WHAT YOU HAVE TO DO: Your answer should be the lines below from the one with "Section Attachments." to the one with "else if starts_with", both included, given again exactly and with nothing added.

⟨

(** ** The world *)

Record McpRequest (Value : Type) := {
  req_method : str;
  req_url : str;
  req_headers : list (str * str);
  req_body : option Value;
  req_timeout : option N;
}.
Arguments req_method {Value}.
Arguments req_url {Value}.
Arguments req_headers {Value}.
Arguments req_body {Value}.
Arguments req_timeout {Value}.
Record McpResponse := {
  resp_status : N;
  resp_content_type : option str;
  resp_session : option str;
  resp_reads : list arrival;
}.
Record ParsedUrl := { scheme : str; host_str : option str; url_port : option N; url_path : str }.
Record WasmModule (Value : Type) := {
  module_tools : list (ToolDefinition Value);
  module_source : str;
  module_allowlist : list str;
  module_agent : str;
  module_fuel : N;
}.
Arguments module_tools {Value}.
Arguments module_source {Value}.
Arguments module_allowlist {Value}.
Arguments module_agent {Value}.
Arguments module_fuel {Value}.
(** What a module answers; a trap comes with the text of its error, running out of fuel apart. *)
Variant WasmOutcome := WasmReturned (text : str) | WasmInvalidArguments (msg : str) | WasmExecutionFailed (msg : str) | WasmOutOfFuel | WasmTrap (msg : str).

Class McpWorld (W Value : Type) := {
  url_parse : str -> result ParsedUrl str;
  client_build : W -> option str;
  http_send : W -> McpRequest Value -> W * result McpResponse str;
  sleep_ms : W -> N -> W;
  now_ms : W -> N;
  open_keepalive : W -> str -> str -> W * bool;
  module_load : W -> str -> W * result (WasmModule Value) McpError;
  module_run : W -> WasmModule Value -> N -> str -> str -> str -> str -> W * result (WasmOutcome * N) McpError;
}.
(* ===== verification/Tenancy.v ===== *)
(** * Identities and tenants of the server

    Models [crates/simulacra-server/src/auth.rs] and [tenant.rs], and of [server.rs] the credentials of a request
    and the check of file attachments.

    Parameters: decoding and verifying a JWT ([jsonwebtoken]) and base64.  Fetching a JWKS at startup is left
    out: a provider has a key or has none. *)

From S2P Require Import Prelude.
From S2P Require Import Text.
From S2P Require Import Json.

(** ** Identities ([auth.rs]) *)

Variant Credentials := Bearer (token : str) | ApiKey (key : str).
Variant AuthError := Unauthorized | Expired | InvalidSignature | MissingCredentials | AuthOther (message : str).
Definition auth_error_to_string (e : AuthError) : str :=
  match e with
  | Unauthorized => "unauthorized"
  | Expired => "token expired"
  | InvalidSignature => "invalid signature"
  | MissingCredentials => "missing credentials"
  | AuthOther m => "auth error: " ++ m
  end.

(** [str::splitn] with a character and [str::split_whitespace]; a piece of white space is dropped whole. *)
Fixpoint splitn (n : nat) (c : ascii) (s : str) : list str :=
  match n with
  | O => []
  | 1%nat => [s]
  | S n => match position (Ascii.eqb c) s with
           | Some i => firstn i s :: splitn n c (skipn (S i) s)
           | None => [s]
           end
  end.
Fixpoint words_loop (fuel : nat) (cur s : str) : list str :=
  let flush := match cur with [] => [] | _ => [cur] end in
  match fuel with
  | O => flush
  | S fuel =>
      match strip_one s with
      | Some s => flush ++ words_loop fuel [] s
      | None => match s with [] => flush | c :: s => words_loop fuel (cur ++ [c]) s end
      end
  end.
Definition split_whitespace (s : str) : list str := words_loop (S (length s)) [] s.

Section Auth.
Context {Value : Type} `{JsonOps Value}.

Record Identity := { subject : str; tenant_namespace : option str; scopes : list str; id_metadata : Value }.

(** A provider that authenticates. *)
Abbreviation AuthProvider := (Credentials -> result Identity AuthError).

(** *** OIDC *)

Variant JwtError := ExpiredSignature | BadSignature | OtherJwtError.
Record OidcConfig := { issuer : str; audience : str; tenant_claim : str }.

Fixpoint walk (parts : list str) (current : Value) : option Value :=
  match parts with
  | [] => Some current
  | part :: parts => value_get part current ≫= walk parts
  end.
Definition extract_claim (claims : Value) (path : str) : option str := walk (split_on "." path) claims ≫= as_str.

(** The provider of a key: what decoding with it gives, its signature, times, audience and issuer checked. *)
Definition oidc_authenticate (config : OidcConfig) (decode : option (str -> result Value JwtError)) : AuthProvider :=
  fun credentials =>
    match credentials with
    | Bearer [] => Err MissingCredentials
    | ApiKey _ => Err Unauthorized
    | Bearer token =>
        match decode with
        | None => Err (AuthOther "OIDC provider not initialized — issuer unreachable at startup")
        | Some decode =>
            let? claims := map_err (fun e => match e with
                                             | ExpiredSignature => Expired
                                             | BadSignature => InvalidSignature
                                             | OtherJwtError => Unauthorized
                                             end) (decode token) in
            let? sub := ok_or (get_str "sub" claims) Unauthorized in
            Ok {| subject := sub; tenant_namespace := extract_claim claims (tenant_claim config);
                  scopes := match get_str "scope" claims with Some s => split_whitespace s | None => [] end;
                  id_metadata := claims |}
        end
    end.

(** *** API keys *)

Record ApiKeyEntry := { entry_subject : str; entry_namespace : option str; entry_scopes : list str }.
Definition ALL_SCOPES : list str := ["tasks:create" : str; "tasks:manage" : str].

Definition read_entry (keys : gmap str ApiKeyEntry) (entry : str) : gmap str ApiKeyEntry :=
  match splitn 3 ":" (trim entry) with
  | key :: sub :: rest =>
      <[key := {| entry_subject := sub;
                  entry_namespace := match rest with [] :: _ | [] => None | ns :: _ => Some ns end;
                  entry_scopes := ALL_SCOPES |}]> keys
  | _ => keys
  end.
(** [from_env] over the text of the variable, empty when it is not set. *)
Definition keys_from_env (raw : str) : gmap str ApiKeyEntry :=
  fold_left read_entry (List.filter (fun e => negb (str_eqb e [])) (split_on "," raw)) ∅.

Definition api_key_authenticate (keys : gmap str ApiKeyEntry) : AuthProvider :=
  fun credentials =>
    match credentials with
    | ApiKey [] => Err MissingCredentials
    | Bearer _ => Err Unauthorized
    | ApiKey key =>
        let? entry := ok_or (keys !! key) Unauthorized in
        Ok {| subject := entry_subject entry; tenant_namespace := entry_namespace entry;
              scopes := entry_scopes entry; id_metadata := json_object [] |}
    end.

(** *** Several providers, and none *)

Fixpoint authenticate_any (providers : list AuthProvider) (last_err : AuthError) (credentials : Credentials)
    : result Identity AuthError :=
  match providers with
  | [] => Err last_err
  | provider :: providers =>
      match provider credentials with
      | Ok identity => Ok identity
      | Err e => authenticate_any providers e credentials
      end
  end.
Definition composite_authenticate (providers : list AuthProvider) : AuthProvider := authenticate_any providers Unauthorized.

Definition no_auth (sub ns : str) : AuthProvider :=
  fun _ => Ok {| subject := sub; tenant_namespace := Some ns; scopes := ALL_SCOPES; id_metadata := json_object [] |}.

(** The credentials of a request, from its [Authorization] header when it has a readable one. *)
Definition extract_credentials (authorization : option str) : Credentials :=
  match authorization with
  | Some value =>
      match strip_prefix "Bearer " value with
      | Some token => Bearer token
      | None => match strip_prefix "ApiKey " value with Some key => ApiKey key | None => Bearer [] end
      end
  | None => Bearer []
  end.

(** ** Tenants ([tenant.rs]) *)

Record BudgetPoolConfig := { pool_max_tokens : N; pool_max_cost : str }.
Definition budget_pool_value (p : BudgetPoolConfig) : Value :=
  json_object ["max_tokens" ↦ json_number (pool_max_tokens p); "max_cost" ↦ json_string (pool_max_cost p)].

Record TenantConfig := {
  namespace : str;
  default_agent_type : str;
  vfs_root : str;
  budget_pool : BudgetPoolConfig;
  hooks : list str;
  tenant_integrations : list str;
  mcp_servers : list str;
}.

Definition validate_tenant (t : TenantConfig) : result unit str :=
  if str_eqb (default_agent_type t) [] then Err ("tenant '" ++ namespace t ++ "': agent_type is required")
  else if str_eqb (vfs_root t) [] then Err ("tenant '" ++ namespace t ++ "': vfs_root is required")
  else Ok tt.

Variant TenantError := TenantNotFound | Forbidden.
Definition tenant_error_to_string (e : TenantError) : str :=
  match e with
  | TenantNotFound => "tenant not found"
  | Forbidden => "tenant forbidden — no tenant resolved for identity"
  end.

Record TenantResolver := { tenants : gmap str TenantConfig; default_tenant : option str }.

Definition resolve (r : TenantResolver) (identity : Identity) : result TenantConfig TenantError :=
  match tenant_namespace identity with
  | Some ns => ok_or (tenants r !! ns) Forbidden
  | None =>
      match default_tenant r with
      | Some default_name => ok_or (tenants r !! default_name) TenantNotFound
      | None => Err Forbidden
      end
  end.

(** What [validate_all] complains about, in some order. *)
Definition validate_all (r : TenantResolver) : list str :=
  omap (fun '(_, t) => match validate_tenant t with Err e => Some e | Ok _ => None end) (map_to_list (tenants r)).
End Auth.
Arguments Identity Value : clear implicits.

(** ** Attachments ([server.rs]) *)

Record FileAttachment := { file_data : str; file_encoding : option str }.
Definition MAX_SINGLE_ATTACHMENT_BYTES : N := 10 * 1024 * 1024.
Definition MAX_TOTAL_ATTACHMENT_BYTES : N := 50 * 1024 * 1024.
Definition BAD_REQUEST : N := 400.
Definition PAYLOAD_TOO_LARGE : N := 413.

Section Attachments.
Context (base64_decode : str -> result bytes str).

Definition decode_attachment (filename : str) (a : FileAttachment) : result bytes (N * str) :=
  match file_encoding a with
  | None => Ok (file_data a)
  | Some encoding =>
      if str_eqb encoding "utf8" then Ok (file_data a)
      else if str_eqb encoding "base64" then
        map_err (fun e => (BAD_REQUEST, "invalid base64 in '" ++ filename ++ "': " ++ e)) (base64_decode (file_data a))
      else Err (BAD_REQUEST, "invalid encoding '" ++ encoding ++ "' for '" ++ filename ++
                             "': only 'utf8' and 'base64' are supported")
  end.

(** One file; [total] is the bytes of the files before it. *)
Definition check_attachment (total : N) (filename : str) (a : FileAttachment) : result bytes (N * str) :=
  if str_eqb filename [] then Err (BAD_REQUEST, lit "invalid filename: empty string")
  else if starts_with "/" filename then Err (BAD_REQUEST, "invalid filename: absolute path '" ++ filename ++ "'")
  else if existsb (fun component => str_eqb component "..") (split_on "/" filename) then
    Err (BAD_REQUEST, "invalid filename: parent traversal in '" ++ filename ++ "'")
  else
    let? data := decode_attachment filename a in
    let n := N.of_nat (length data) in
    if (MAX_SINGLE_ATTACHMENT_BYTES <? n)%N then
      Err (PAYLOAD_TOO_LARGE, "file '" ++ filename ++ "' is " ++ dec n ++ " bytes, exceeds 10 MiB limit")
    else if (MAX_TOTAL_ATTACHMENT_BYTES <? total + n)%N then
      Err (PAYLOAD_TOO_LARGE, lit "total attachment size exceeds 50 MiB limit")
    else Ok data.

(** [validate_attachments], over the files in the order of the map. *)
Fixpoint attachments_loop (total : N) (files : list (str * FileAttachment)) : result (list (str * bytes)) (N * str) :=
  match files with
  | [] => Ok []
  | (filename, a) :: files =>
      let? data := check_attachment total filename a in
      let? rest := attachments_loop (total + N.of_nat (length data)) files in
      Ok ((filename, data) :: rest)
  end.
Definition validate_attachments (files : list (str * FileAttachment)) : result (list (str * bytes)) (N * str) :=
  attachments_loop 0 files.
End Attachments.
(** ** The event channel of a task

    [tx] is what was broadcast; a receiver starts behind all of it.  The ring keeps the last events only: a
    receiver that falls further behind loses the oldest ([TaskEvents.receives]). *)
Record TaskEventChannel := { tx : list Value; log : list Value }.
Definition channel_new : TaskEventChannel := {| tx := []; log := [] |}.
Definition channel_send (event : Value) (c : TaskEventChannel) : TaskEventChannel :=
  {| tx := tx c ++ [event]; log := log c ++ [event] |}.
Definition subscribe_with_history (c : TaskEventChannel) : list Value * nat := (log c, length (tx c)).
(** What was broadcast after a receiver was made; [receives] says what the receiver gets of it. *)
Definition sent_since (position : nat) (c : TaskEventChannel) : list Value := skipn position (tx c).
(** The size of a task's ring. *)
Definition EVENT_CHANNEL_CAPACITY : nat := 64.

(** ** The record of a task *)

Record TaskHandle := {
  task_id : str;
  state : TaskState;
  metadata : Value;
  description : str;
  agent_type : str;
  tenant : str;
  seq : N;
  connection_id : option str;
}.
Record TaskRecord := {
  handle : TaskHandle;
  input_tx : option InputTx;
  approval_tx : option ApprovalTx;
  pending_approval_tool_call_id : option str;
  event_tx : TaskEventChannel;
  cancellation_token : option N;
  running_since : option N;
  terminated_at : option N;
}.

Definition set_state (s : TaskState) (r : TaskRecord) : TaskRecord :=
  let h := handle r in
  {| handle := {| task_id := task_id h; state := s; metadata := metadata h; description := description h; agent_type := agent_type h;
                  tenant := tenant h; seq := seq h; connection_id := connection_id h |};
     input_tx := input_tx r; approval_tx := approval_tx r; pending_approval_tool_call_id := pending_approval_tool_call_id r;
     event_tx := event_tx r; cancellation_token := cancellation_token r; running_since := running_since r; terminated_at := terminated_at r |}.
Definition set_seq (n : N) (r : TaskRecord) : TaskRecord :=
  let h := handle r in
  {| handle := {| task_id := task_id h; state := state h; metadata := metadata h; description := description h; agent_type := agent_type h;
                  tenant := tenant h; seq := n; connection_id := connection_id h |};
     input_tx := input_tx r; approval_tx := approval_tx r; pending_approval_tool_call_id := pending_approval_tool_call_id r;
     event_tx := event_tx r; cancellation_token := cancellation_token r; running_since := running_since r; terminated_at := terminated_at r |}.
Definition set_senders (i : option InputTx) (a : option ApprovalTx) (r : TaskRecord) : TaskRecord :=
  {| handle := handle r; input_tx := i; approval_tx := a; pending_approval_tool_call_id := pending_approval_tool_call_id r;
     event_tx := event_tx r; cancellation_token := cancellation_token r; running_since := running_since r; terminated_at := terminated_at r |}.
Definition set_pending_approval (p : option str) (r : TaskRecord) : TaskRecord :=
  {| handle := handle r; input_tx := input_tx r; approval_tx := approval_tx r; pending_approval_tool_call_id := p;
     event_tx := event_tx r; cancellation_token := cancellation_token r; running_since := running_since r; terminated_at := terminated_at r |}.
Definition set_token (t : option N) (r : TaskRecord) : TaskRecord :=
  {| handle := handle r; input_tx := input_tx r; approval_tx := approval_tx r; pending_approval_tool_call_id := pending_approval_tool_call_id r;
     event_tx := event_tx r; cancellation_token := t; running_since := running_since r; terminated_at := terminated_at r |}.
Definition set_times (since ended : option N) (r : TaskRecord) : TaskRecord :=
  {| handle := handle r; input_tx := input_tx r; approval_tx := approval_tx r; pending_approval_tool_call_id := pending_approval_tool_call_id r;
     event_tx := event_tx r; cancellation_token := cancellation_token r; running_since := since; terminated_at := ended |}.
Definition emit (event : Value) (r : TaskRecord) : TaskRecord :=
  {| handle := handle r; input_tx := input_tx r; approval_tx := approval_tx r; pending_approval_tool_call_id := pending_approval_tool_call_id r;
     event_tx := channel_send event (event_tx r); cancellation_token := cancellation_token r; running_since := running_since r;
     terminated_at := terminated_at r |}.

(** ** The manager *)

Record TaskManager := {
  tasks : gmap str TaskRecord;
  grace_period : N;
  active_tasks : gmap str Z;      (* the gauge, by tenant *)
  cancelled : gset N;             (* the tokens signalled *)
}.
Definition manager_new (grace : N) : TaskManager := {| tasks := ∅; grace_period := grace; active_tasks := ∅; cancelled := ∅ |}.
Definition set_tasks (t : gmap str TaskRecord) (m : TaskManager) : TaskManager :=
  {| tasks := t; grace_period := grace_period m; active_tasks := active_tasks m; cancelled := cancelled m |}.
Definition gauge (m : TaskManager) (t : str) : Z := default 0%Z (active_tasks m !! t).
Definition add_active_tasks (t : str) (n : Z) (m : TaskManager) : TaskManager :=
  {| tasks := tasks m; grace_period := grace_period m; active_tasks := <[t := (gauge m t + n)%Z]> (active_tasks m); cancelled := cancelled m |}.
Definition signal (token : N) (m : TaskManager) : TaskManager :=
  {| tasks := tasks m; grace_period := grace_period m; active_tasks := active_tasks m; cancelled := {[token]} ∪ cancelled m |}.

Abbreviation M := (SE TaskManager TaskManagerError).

⟩

EXPECTED ANSWER:
Section Attachments.
Context (base64_decode : str -> result bytes str).

Definition decode_attachment (filename : str) (a : FileAttachment) : result bytes (N * str) :=
  match file_encoding a with
  | None => Ok (file_data a)
  | Some encoding =>
      if str_eqb encoding "utf8" then Ok (file_data a)
      else if str_eqb encoding "base64" then
        map_err (fun e => (BAD_REQUEST, "invalid base64 in '" ++ filename ++ "': " ++ e)) (base64_decode (file_data a))
      else Err (BAD_REQUEST, "invalid encoding '" ++ encoding ++ "' for '" ++ filename ++
                             "': only 'utf8' and 'base64' are supported")
  end.

(** One file; [total] is the bytes of the files before it. *)
Definition check_attachment (total : N) (filename : str) (a : FileAttachment) : result bytes (N * str) :=
  if str_eqb filename [] then Err (BAD_REQUEST, lit "invalid filename: empty string")
  else if starts_with "/" filename then Err (BAD_REQUEST, "invalid filename: absolute path '" ++ filename ++ "'")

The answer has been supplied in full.